Seanad debates

Thursday, 30 September 2010

2:00 pm

Photo of Ciarán CuffeCiarán Cuffe (Dún Laoghaire, Green Party)

The Local Government (Charges) Act 2009 gave effect to the Government's budget 2009 decision to introduce an annual charge on non-principal private residences. The charge was set at €200 and liability for it falls, in the main, on owners of rental, holiday and vacant properties. The intention behind the introduction of the charge was not only to help close the gap between expenditure and revenue but also to broaden the revenue base of local authorities. Proceeds from the charge are being paid to and retained by local authorities and are being used to fund the provision of local services.

The introduction of the charge was significant in that it represented a dedicated new source of funding for local authorities. Senators will be aware that the need for local authorities to have access to additional sources of local finance has been a topic of regular mention. It has been observed that by international standards, the revenue base of local authorities can be viewed as being relatively narrow, with local authorities here being disproportionately dependent on central government funding. The Act is important in that it introduces a relatively stable local source of funding for local authorities that is not, among other things, subject to the volatility associated with transaction-based activity. As such, it represents an important step change in how local government is financed.

The Act is structured from a starting position of a universal liability for the charge in respect of residential property. Liability arises each year on a point-in-time basis which, from 2010 onwards, is 31 March in each year. A number of exemptions from the charge are included, the most significant being where a property is the owner's sole or main residence.

The charge can be viewed as a type of self-assessment because it is for the owner of the property in question to assess in the first instance whether there is a liability to pay the charge. Given the relatively modest level at which the charge is set, it was considered important to minimise the costs associated with its collection. Accordingly, local authorities are not required to issue bills or invoices for the charge. In many cases local authorities have been proactive in reminding individuals who registered property in 2009 of any liability arising in 2010. Some local authorities have sent text message reminders to customers who provided mobile phone numbers, while others have written to customers who registered and paid in 2009.

While the Act does not place any onus on local authorities to issue reminders and doing so is entirely at the discretion of the local authority, the Department of the Environment, Heritage and Local Government continues to emphasise to local authorities the importance of good customer service in this regard. The introduction of any compulsory invoicing procedure in respect of the non-principal private residence charge would make it significantly less cost-effective to operate and increase the administrative and resource burden in its implementation. In the current economic climate, with our emphasis on reducing inefficient work practices as well as public service numbers, such a move would be contradictory and retrograde. I have no doubt the public welcomes efficient practices which mean that less tax paid by the public is spent on bureaucracy and unnecessary and unwieldy administration.

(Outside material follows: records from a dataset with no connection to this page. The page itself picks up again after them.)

(** X8: a decrypt whose engine exits with a code other than 0 fails with the
    message made from the standard error of the engine, which is the exit
    code when the standard error is blank; the file is not counted as a
    success. *)
Theorem decrypt_engine_failure_is_reported
    (total i : nat) (input_path : string) (st : State)
    (return_code : Z) (err : string) (fs1 : FileSys) :
  keys_to_use ≠ [] →
  engine env i (decrypt_cmd env keys_to_use age_path input_path) (fs st)
  = Exited return_code err fs1 →
  return_code ≠ 0%Z →
  iteration_outcome env decrypt keys_to_use age_path i input_path st
  = Failed (AgeWorker.detail_message return_code err)
  ∧ (Py.strip err = "" →
     AgeWorker.detail_message return_code err
     = "Failed, exit code: " +:+ pretty return_code)
  ∧ success_count
      (AgeWorker.iteration env decrypt keys_to_use age_path total i
         input_path st)
    = success_count st.
Proof.
  intros Hne Heng Hrc.
  set (st0 := emit (process_starting (Path.basename input_path)) st).
  assert (∃ st2,
    AgeWorker.body env decrypt keys_to_use age_path i input_path st0
    = (st2, Raise (AgeWorker.detail_message return_code err))
    ∧ success_count st2 = success_count st) as (st2 & Hb & Hc).
  { unfold AgeWorker.body, AgeWorker.build_decrypt, AgeWorker.supervise,
      AgeWorker.on_exit, st0.
    monad_unfold. state_simpl. rewrite decide_False by done. state_simpl.
    change (engine env i _ (fs st)) with
      (engine env i (decrypt_cmd env keys_to_use age_path input_path)
         (fs st)).
    rewrite Heng. state_simpl. rewrite decide_False by done.
    by eexists. }
  split_and!.
  - unfold iteration_outcome. fold st0. by rewrite Hb.
  - apply detail_message_blank.
  - rewrite iteration_unfold. cbv zeta. fold st0. rewrite Hb.
    cbn [fst snd].
    set (st3 := emit (progress_update _) _).
    destruct (cleanup_spec env decrypt (λ _, True) st3)
      as (evs & _ & _ & _ & -> & _); [done..|].
    unfold st3. by state_simpl.
Qed.
(** * Outage schedule derivation of the svitlo bot ([scraper.py]) and its bot

    A shallow embedding of the schedule engine: half-hour slot maps, the
    interval deriver, the current-power and next-outage evaluators, the
    change fingerprint's pre-image, the raw-payload cache and the slot
    extraction from the decoded feed.

    Time.  Every [datetime] of the module carries the one [tzinfo] [TZ], and
    Python's arithmetic and comparisons between aware datetimes that share a
    [tzinfo] are wall-clock arithmetic.  A datetime is therefore modelled as
    its wall-clock time in microseconds since midnight of day 0, a [Z]; a
    calendar date as its string together with the day number [strptime]
    parses it to.

    Around the engine: the [chats] table of [database.py] as a finite map
    from [chat_id] to rows with its writes, and the pure parts of [bot.py]
    (duration text, callback and command parsing, the group picker, the
    branch the card renderer takes, the admin tally), a Python [str] there
    being the list of its code points. *)

From Stdlib Require Import ZArith Lia List Sorting.Sorted Sorting.Permutation QArith Ascii.
From stdpp Require Import base gmap strings pretty.
Import ListNotations.

Open Scope Z_scope.
#[local] Set Warnings "-register-all".
(** * Schema export for BIRD Postgres databases

    A shallow embedding of [scripts/curation/bird_schema_converter_postgres.py]
    and the properties of its schema extraction and table-name
    reconciliation.

    Modelling choices.
    - Strings are byte strings (UTF-8); byte-wise [String.leb] is the
      code-point order Python's [sorted] uses.
    - The Python builtins [str], [str.lower] and [str.upper] form the
      interface [Builtins]; every general theorem holds for any
      implementation of it.  An ASCII instance is used to evaluate the
      program on concrete inputs.
    - The Postgres server is a snapshot of the [information_schema] views the
      script reads and of the stored column values; each statement of the
      script is interpreted over that snapshot, and a statement may fail.
      The sampling statement is the text the f-string builds from the
      names; the server reads it with [parse_select].
    - Exceptions are an error monad ([result]); the connection life cycle is
      a trace of [event]s threaded through [io].
    - [primary_keys] is a [gset], the lookup-only dicts [fk_map] and
      [pg_tables_lower] are [gmap]s; the dicts that are serialised keep
      Python's insertion order ([dict]).
    - Logging does not influence any result and is left out. *)

From Stdlib Require Import Ascii String.
From stdpp Require Import base strings list sorting gmap pretty.

Local Open Scope string_scope.
Local Open Scope Z_scope.
Local Open Scope list_scope.

(** ** Python builtins used by the script *)

Class Builtins := {
  pyobject : Type;                      (* non-None values psycopg2 returns *)
  str : option pyobject → string;       (* str(x); [None] is Python's None *)
  lower : string → string;              (* str.lower *)
  upper : string → string;              (* str.upper *)
}.

(** ** Exceptions *)

Inductive exn :=
  | RuntimeError (msg : string)
  | NameError (name : string)
  | TypeError (msg : string)
  | KeyError (key : string)
  | OperationalError
  | DatabaseError.

Inductive result (A : Type) :=
  | Ok (a : A)
  | Raise (e : exn).
Arguments Ok {A} a.
Arguments Raise {A} e.

#[global] Instance result_ret : MRet result := λ A a, Ok a.
#[global] Instance result_bind : MBind result := λ A B f m,
  match m with
  | Ok a => f a
  | Raise e => Raise e
  end.

(** ** Connection life cycle *)

Inductive event :=
  | Connected (dsn : string)
  | Closed.

Definition is_connect (e : event) : bool :=
  match e with
  | Connected _ => true
  | Closed => false
  end.

#[global] Instance event_eq_dec : EqDecision event.
Proof. solve_decision. Defined.

Definition io (A : Type) : Type := list event → result A * list event.

#[global] Instance io_ret : MRet io := λ A a tr, (Ok a, tr).
#[global] Instance io_bind : MBind io := λ A B f m tr,
  match m tr with
  | (Ok a, tr') => f a tr'
  | (Raise e, tr') => (Raise e, tr')
  end.

Definition lift {A} (r : result A) : io A := λ tr, (r, tr).

(** ** Output data model: the JSON document *)

Record foreign_key_ref := {
  target_table : string;
  target_column : string;
}.

Record column_descriptor := {
  col_name : string;
  col_type : string;
  col_primary_key : bool;
  col_foreign_keys : list foreign_key_ref;
  col_description : string;
  col_value_samples : list string;
}.

Record table_record := {
  tbl_name : string;
  tbl_columns : list column_descriptor;
  tbl_description : string;
  tbl_table_str : string;
}.

(** A Python dict with string keys, in insertion order: assigning to an
    existing key keeps its position, a new key goes last. *)
Definition dict (V : Type) : Type := list (string * V).

Fixpoint dict_get {V} (d : dict V) (k : string) : option V :=
  match d with
  | [] => None
  | (k', v) :: rest => if decide (k' = k) then Some v else dict_get rest k
  end.

Fixpoint dict_set {V} (d : dict V) (k : string) (v : V) : dict V :=
  match d with
  | [] => [(k, v)]
  | (k', v') :: rest =>
      if decide (k' = k) then (k', v) :: rest else (k', v') :: dict_set rest k v
  end.

Definition dict_keys {V} (d : dict V) : list string := fst <$> d.

Record database_record := {
  db_name : string;
  db_tables : dict table_record;
}.

(** ** Input manifest: one entry of [dev_tables.json] *)

Record db_info := {
  db_id : string;
  table_names_original : list string;
}.

#[global] Instance db_info_eq_dec : EqDecision db_info.
Proof. solve_decision. Defined.

(** ** The Postgres server *)

(** Rows of the [information_schema] views, with the columns the script
    reads. *)
Record tables_row := {
  t_table_schema : string;
  t_table_name : string;
}.

Record table_constraints_row := {
  tc_constraint_name : string;
  tc_table_name : string;
  tc_constraint_type : string;
}.

Record key_column_usage_row := {
  kcu_constraint_name : string;
  kcu_table_name : string;
  kcu_column_name : string;
}.

Record constraint_column_usage_row := {
  ccu_constraint_name : string;
  ccu_table_name : string;
  ccu_column_name : string;
}.

Record columns_row := {
  c_table_name : string;
  c_column_name : string;
  c_data_type : string;
  c_ordinal_position : Z;
}.

(** The five statements the script executes. *)
Inductive sql_query :=
  | SelectTables
  | SelectPrimaryKeys (table : string)
  | SelectForeignKeys (table : string)
  | SelectColumns (table : string)
  | SelectSample (table column_name : string).

(** [ORDER BY ordinal_position] *)
Definition by_ordinal_position (r1 r2 : columns_row) : Prop :=
  c_ordinal_position r1 ≤ c_ordinal_position r2.

#[global] Instance by_ordinal_position_dec : RelDecision by_ordinal_position.
Proof. unfold by_ordinal_position. solve_decision. Defined.

Definition order_by_ordinal_position : list columns_row → list columns_row :=
  merge_sort by_ordinal_position.

(** The order of Python's [str]: code points, that is bytes of UTF-8. *)
Definition str_le (s1 s2 : string) : Prop := String.leb s1 s2 = true.

#[global] Instance str_le_dec : RelDecision str_le.
Proof. unfold str_le. solve_decision. Defined.

(** Python's [sorted] on a list of [str] *)
Definition sorted : list string → list string := merge_sort str_le.

(** ** The text of the sampling statement *)

(** The double quote character. *)
Definition dquote : ascii := ascii_of_nat 34.

(** [f'"{name}"'] *)
Definition quote (name : string) : string :=
  String dquote (name +:+ String dquote "").

(** Lines 103-104: [f'SELECT "{column_name}" FROM "{table}" '
    f'WHERE "{column_name}" IS NOT NULL LIMIT 5;'].  The names are
    interpolated as they are. *)
Definition sample_statement (table column_name : string) : string :=
  "SELECT " +:+ quote column_name +:+ " FROM " +:+ quote table
  +:+ " WHERE " +:+ quote column_name +:+ " IS NOT NULL LIMIT 5;".

(** The fragment of SQL in which the server's reading of a statement text
    is modelled: [SELECT "c" FROM "t"], optionally followed by
    [WHERE "c" IS NOT NULL] on the same column and by [LIMIT 5], then
    spaces, an optional semicolon and an optional [--] comment up to the
    end of the text. *)
Record select_statement := {
  sel_column : string;
  sel_table : string;
  sel_not_null : bool;
  sel_limit_5 : bool;
}.

(** Removes a prefix. *)
Fixpoint strip_prefix (prefix text : string) : option string :=
  match prefix, text with
  | EmptyString, _ => Some text
  | String a prefix', String b text' =>
      if decide (a = b) then strip_prefix prefix' text' else None
  | String _ _, EmptyString => None
  end.

(** Reads a quoted identifier after its opening quote: up to the next
    double quote that is not doubled; a doubled one stands for one double
    quote in the name. *)
Fixpoint read_identifier (text : string) : option (string * string) :=
  match text with
  | EmptyString => None
  | String c text' =>
      if decide (c = dquote) then
        match text' with
        | String c' text'' =>
            if decide (c' = dquote)
            then prod_map (String dquote) id <$> read_identifier text''
            else Some (EmptyString, text')
        | EmptyString => Some (EmptyString, EmptyString)
        end
      else prod_map (String c) id <$> read_identifier text'
  end.

Definition quoted_identifier (text : string) : option (string * string) :=
  match text with
  | String c text' => if decide (c = dquote) then read_identifier text' else None
  | EmptyString => None
  end.

Fixpoint skip_spaces (text : string) : string :=
  match text with
  | String c text' => if decide (c = " "%char) then skip_spaces text' else text
  | EmptyString => text
  end.

Fixpoint one_line (text : string) : bool :=
  match text with
  | EmptyString => true
  | String c text' =>
      if decide (c = ascii_of_nat 10 ∨ c = ascii_of_nat 13) then false
      else one_line text'
  end.

(** Nothing, or a [--] comment that runs to the end of the text. *)
Definition comment_or_end (text : string) : bool :=
  match text with
  | EmptyString => true
  | _ =>
      match strip_prefix "--" text with
      | Some comment => one_line comment
      | None => false
      end
  end.

(** Spaces, an optional semicolon, spaces, an optional comment. *)
Definition ends_statement (text : string) : bool :=
  match skip_spaces text with
  | String c text' =>
      if decide (c = ";"%char) then comment_or_end (skip_spaces text')
      else comment_or_end (String c text')
  | EmptyString => true
  end.

(** The optional [WHERE "c" IS NOT NULL] on the selected column. *)
Definition where_not_null (column_name text : string)
  : option (bool * string) :=
  match strip_prefix " WHERE " text with
  | None => Some (false, text)
  | Some text1 =>
      '(filtered, text2) ← quoted_identifier text1;
      text3 ← strip_prefix " IS NOT NULL" text2;
      if decide (filtered = column_name) then Some (true, text3) else None
  end.

(** The optional [LIMIT 5]. *)
Definition limit_5 (text : string) : bool * string :=
  match strip_prefix " LIMIT 5" text with
  | Some text' => (true, text')
  | None => (false, text)
  end.

Definition parse_select (text : string) : option select_statement :=
  text1 ← strip_prefix "SELECT " text;
  '(column_name, text2) ← quoted_identifier text1;
  text3 ← strip_prefix " FROM " text2;
  '(table, text4) ← quoted_identifier text3;
  '(not_null, text5) ← where_not_null column_name text4;
  let '(limited, text6) := limit_5 text5 in
  if ends_statement text6
  then Some {| sel_column := column_name; sel_table := table;
               sel_not_null := not_null; sel_limit_5 := limited |}
  else None.

(** The name holds a double quote. *)
Fixpoint has_dquote (name : string) : bool :=
  match name with
  | EmptyString => false
  | String c name' => if decide (c = dquote) then true else has_dquote name'
  end.

Section Script.
Context `{Builtins}.

(** A snapshot of the server: which connection strings it accepts, the
    catalog views, the stored values of every column in scan order ([None]
    is SQL NULL), which statements fail when executed, and the rows it
    returns for a statement text outside the fragment [parse_select]
    reads. *)
Record pg_server := {
  pg_accepts : string → bool;
  pg_tables_view : list tables_row;
  pg_table_constraints : list table_constraints_row;
  pg_key_column_usage : list key_column_usage_row;
  pg_constraint_column_usage : list constraint_column_usage_row;
  pg_columns_view : list columns_row;
  pg_stored : string → string → list (option pyobject);
  pg_fails : sql_query → bool;
  pg_other_text : string → list (option pyobject);
}.

Record connection := {
  conn_dsn : string;
  conn_server : pg_server;
}.

Definition cursor : Type := pg_server.

(** [psycopg2.connect(dsn)] (psycopg2 2.9): without a dsn the connection
    string is empty and libpq falls back to its defaults, so the attempt is
    accepted or refused like any other; a refused attempt raises
    [OperationalError]. *)
Definition connect (srv : pg_server) (dsn : option string) : io connection :=
  λ tr,
    let s := default "" dsn in
    if pg_accepts srv s
    then (Ok {| conn_dsn := s; conn_server := srv |}, tr ++ [Connected s])
    else (Raise OperationalError, tr).

(** [conn.cursor()] *)
Definition conn_cursor (conn : connection) : cursor := conn_server conn.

To date, the non-principal private residence charge has raised more than €66 million in respect of 2009 and in excess of €61 million so far in respect of 2010. By these standards, the introduction of the charge has been successful and the figures demonstrate that the public is willing to play its part in keeping costs down and maximising effective use of tax income by being proactive in registering for and paying the charge. I have no plans at this time to amend the legislation dealing with the system of collection of non-principal private residence charges.